Task item — Working from the records below, repeat exactly the lines starting at the line that contains "Proof. intros Ht." and ending at the line that contains "pose proof (target_range t (or_intror Ht)) as Hc. pose", inclusive.

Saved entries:
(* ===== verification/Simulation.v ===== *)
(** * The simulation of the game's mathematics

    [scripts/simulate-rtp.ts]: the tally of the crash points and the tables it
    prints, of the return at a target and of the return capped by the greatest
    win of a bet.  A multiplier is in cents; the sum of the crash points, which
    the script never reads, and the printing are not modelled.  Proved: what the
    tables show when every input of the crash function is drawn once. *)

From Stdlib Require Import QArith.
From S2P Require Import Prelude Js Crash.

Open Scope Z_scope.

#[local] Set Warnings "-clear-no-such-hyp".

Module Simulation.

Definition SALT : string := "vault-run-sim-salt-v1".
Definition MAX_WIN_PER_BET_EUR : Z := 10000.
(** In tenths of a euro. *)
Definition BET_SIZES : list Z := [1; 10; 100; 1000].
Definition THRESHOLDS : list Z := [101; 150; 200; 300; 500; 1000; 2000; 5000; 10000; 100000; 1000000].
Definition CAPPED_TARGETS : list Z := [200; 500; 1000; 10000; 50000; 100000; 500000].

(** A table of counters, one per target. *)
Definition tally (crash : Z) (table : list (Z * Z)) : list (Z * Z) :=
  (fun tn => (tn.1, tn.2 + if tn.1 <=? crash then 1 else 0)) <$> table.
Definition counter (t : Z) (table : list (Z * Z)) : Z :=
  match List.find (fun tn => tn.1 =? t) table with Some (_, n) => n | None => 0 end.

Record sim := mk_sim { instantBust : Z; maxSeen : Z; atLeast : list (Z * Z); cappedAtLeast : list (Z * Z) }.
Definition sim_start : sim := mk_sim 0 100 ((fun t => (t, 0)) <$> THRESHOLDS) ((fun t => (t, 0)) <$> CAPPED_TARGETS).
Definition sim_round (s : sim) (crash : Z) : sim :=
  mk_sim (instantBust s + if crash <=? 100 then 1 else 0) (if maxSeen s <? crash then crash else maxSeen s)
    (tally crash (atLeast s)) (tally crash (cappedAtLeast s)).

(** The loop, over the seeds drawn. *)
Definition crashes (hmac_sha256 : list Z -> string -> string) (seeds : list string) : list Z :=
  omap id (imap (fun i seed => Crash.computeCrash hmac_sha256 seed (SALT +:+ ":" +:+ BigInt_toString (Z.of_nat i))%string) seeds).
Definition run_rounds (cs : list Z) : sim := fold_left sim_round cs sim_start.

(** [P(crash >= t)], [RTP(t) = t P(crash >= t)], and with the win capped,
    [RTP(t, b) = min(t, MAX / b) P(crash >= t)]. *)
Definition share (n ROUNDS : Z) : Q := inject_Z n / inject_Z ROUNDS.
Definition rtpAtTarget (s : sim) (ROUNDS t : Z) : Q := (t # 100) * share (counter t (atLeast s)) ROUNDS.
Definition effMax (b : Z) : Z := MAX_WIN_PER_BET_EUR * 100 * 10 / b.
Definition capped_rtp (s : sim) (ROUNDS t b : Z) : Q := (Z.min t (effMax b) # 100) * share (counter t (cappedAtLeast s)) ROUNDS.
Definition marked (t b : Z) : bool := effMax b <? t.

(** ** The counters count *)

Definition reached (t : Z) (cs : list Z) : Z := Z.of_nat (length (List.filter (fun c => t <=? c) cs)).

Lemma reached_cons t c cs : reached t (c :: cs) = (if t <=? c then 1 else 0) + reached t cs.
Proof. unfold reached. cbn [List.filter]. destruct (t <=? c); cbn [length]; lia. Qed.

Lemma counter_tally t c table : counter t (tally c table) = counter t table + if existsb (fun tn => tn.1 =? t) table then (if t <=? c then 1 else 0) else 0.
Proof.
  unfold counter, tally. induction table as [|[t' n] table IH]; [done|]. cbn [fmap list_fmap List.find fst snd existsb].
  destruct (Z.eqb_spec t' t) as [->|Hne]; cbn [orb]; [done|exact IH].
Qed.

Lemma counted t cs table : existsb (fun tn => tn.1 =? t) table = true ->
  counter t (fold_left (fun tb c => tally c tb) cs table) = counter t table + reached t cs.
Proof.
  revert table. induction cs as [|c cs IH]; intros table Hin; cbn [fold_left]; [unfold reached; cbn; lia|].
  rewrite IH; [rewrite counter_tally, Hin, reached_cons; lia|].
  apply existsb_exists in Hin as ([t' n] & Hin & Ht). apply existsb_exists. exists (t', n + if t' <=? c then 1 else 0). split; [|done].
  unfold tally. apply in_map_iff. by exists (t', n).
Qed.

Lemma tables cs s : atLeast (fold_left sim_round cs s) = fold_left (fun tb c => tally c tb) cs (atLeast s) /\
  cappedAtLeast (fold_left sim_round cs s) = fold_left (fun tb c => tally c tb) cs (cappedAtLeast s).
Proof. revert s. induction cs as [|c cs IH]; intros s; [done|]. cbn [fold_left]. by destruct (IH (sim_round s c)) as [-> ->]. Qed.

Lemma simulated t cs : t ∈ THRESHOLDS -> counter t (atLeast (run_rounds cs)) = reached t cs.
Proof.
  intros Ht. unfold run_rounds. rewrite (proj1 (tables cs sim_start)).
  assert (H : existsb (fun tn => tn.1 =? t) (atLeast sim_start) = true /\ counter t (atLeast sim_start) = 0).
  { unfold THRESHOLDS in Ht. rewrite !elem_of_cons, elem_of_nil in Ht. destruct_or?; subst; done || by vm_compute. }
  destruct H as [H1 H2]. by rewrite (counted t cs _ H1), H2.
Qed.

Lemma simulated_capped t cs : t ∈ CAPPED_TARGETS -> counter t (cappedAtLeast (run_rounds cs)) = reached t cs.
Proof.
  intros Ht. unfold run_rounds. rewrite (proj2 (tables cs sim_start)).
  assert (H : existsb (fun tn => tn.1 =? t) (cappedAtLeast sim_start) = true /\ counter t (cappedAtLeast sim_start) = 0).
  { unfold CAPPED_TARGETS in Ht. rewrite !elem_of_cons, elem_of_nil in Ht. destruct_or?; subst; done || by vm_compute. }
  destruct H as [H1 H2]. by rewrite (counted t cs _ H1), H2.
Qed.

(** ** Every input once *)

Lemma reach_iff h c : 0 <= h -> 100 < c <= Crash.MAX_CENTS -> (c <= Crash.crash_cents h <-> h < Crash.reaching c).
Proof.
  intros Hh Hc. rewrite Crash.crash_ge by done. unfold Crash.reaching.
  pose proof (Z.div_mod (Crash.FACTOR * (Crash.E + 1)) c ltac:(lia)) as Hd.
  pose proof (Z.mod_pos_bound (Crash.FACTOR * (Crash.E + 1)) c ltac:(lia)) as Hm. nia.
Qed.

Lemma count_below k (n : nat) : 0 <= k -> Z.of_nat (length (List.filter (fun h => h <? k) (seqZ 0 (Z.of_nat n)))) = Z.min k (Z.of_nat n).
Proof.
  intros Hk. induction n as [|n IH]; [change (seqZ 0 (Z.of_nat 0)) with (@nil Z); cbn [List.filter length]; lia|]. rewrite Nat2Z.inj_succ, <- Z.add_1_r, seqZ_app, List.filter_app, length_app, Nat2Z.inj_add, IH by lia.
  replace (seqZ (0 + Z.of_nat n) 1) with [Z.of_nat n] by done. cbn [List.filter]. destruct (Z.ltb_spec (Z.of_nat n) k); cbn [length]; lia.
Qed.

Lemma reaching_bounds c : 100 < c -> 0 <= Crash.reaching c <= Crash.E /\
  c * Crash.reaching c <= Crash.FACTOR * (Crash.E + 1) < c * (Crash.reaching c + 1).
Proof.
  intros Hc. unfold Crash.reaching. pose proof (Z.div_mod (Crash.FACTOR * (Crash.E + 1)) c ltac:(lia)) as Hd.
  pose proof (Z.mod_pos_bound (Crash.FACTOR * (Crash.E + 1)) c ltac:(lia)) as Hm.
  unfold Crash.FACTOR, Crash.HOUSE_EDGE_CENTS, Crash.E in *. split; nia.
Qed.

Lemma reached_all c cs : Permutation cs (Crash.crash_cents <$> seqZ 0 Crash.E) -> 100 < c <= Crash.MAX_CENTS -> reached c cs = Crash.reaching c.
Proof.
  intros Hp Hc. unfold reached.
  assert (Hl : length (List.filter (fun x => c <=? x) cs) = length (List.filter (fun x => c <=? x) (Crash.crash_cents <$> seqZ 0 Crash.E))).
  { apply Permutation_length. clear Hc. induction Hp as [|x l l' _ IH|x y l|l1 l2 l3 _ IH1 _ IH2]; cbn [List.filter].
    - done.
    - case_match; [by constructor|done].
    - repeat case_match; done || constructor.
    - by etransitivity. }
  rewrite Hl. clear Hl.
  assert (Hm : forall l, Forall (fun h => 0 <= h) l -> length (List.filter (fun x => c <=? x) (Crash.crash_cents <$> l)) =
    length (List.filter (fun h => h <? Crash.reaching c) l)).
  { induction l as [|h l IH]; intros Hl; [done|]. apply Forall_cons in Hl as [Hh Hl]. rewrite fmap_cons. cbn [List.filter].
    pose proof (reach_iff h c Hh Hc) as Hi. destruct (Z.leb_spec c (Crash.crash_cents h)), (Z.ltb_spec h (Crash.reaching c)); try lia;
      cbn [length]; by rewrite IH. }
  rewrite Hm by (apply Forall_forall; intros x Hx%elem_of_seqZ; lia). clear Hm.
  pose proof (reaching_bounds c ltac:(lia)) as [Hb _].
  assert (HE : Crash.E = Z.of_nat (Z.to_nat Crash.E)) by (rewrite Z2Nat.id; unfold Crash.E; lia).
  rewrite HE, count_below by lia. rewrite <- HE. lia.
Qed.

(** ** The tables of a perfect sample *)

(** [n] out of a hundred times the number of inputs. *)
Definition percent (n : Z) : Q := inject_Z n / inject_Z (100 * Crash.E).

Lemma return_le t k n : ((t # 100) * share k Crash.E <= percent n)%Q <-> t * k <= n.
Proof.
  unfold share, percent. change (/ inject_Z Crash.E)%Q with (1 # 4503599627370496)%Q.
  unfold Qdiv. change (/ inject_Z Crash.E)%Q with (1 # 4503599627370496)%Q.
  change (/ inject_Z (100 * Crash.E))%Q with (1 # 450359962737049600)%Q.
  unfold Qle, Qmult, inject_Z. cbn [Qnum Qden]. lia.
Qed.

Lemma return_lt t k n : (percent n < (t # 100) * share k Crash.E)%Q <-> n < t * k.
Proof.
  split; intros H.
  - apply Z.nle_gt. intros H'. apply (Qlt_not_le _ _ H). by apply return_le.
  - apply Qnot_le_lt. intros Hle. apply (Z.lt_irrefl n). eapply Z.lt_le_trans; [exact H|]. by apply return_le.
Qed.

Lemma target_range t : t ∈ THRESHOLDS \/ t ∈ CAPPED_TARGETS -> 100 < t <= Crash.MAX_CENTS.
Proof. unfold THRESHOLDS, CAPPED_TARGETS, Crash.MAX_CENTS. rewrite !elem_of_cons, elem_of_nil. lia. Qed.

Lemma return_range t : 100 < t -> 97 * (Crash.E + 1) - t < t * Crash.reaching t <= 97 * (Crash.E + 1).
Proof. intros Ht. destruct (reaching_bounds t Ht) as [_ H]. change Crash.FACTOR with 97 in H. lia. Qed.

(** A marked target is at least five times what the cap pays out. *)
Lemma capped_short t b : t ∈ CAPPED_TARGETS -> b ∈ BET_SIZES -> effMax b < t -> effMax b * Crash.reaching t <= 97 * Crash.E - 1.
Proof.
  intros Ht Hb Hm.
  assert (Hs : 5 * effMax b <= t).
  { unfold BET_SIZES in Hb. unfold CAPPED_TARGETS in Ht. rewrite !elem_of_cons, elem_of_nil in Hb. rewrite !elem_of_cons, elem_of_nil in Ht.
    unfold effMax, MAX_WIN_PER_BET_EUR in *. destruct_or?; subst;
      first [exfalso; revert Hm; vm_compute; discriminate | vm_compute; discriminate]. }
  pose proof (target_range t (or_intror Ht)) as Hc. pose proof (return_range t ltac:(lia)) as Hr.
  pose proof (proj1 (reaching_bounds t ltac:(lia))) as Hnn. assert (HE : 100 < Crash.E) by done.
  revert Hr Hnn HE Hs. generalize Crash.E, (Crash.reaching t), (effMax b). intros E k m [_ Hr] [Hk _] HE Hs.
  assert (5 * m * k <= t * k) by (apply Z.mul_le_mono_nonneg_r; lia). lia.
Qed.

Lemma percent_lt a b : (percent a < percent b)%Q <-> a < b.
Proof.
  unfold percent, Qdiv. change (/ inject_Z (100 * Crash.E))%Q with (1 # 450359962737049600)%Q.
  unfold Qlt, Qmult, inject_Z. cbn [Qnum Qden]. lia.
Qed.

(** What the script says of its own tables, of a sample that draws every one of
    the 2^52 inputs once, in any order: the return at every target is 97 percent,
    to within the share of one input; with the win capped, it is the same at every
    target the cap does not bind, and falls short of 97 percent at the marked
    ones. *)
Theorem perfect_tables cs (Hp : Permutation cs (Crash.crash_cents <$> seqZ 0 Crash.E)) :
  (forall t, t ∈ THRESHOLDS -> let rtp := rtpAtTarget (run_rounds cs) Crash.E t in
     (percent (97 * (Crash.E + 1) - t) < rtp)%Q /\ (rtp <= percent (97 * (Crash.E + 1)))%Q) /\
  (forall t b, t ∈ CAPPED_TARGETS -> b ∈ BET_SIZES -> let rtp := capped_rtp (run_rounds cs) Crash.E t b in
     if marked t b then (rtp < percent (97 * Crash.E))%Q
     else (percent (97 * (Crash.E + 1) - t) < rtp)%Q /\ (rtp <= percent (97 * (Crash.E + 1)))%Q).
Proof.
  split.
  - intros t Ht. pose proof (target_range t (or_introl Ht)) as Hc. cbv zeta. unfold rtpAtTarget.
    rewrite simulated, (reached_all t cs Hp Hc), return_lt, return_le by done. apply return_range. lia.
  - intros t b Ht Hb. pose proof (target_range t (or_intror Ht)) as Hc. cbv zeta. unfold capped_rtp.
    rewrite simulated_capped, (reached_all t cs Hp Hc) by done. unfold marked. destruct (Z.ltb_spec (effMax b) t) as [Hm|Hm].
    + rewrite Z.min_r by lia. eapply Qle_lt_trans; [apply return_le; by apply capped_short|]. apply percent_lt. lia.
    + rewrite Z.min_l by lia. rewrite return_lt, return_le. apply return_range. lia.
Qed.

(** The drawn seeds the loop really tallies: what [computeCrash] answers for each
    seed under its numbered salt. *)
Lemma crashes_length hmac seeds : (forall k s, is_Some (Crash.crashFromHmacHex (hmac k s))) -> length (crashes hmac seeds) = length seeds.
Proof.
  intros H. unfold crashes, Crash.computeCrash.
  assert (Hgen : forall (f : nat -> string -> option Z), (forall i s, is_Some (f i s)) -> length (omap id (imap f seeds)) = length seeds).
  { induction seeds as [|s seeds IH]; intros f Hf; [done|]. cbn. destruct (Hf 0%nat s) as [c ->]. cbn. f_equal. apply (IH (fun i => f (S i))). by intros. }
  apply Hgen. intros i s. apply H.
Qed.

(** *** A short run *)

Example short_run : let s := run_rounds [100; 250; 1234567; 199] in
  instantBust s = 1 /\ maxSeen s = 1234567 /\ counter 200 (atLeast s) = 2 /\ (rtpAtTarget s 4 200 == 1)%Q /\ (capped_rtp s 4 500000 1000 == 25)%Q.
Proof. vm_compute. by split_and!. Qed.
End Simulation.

---

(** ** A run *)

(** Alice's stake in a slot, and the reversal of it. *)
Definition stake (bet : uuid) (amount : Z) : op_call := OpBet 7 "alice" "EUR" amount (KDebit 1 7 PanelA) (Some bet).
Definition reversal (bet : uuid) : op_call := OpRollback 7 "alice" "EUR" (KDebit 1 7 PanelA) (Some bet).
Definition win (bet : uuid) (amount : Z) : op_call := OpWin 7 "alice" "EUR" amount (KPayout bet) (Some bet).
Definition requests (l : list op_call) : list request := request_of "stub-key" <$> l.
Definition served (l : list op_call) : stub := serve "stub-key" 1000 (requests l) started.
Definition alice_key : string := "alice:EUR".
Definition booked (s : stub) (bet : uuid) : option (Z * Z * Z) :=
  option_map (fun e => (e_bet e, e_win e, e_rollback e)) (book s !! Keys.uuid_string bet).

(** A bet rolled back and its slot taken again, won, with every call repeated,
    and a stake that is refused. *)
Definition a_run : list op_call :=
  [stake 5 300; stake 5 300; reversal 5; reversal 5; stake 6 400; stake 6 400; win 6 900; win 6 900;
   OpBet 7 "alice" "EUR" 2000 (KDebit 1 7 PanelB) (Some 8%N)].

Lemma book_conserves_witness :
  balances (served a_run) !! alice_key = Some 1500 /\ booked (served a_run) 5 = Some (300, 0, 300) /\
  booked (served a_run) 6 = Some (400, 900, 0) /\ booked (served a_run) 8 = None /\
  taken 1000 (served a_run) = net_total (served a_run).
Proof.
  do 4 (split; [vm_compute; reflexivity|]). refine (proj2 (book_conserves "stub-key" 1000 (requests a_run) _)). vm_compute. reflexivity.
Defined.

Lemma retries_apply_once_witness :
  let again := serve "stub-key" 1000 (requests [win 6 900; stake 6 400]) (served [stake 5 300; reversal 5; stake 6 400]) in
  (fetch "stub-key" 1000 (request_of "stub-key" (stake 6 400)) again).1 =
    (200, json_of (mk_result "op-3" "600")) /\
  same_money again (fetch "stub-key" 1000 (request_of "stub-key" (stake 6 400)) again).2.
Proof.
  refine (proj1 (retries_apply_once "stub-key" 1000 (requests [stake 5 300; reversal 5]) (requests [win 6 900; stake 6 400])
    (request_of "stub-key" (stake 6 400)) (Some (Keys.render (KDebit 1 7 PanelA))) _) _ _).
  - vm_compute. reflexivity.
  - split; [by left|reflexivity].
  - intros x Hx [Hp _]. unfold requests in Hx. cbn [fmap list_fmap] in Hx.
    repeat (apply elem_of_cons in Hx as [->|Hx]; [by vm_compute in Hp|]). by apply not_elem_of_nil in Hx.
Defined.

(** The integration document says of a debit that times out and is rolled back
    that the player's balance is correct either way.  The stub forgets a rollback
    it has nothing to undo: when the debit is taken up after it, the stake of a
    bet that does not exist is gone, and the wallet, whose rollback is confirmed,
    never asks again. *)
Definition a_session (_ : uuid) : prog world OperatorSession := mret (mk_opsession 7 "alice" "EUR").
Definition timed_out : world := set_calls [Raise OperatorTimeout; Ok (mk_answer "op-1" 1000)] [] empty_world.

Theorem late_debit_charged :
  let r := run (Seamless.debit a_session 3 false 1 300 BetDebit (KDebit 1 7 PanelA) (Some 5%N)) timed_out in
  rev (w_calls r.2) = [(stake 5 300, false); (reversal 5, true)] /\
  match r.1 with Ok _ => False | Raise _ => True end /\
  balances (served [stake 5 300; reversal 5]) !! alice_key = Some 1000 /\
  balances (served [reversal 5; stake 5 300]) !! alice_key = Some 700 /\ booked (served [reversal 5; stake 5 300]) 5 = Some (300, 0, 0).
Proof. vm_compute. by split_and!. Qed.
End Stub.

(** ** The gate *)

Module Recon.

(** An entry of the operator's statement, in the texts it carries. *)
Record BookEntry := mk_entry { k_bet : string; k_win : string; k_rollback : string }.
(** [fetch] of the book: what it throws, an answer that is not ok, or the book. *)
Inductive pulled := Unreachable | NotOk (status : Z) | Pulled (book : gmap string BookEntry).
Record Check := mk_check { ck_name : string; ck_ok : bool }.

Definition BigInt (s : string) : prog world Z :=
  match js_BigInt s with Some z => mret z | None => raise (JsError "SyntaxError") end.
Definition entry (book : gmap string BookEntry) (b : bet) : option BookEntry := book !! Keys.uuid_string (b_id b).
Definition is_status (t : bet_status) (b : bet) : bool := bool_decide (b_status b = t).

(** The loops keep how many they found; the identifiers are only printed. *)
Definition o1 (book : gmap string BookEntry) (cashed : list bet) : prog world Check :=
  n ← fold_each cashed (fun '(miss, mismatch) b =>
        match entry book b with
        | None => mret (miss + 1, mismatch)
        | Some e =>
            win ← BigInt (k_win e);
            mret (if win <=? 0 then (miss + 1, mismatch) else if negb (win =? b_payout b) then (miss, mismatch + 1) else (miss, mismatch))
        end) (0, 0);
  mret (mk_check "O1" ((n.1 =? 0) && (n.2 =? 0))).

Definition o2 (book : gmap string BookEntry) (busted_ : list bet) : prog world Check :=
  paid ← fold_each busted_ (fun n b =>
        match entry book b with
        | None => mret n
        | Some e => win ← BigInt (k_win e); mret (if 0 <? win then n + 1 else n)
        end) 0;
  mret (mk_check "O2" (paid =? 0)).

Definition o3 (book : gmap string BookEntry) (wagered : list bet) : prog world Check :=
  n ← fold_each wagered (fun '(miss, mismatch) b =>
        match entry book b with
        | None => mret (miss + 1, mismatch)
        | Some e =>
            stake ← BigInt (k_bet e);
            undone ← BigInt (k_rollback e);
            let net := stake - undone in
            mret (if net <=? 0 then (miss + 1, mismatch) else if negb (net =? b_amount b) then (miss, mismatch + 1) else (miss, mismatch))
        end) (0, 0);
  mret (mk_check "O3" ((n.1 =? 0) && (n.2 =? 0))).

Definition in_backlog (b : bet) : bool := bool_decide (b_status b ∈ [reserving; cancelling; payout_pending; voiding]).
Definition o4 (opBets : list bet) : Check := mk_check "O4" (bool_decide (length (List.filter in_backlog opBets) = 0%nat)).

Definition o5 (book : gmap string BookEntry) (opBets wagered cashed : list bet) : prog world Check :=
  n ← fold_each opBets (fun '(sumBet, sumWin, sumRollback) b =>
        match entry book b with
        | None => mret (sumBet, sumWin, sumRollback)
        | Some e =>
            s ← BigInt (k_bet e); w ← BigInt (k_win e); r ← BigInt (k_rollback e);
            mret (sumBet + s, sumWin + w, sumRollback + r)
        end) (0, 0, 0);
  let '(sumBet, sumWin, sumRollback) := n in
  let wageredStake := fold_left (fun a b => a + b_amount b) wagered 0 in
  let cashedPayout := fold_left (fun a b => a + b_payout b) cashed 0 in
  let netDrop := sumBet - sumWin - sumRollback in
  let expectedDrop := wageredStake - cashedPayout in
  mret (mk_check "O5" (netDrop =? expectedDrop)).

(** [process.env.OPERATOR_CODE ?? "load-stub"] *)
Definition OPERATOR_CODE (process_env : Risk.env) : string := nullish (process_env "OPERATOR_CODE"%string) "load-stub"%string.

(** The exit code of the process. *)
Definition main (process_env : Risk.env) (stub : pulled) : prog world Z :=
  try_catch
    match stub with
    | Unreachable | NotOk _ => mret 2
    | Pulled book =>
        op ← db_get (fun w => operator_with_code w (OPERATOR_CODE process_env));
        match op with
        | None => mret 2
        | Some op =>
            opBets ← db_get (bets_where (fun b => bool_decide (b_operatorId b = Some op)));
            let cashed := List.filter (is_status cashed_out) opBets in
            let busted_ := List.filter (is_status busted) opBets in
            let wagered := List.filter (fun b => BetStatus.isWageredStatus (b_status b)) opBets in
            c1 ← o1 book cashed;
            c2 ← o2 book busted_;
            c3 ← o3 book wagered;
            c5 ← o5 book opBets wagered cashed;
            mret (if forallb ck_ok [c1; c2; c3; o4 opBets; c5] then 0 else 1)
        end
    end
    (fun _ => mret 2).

Problem solution —
Proof. intros Ht. destruct (reaching_bounds t Ht) as [_ H]. change Crash.FACTOR with 97 in H. lia. Qed.

(** A marked target is at least five times what the cap pays out. *)
Lemma capped_short t b : t ∈ CAPPED_TARGETS -> b ∈ BET_SIZES -> effMax b < t -> effMax b * Crash.reaching t <= 97 * Crash.E - 1.
Proof.
  intros Ht Hb Hm.
  assert (Hs : 5 * effMax b <= t).
  { unfold BET_SIZES in Hb. unfold CAPPED_TARGETS in Ht. rewrite !elem_of_cons, elem_of_nil in Hb. rewrite !elem_of_cons, elem_of_nil in Ht.
    unfold effMax, MAX_WIN_PER_BET_EUR in *. destruct_or?; subst;
      first [exfalso; revert Hm; vm_compute; discriminate | vm_compute; discriminate]. }
  pose proof (target_range t (or_intror Ht)) as Hc. pose proof (return_range t ltac:(lia)) as Hr.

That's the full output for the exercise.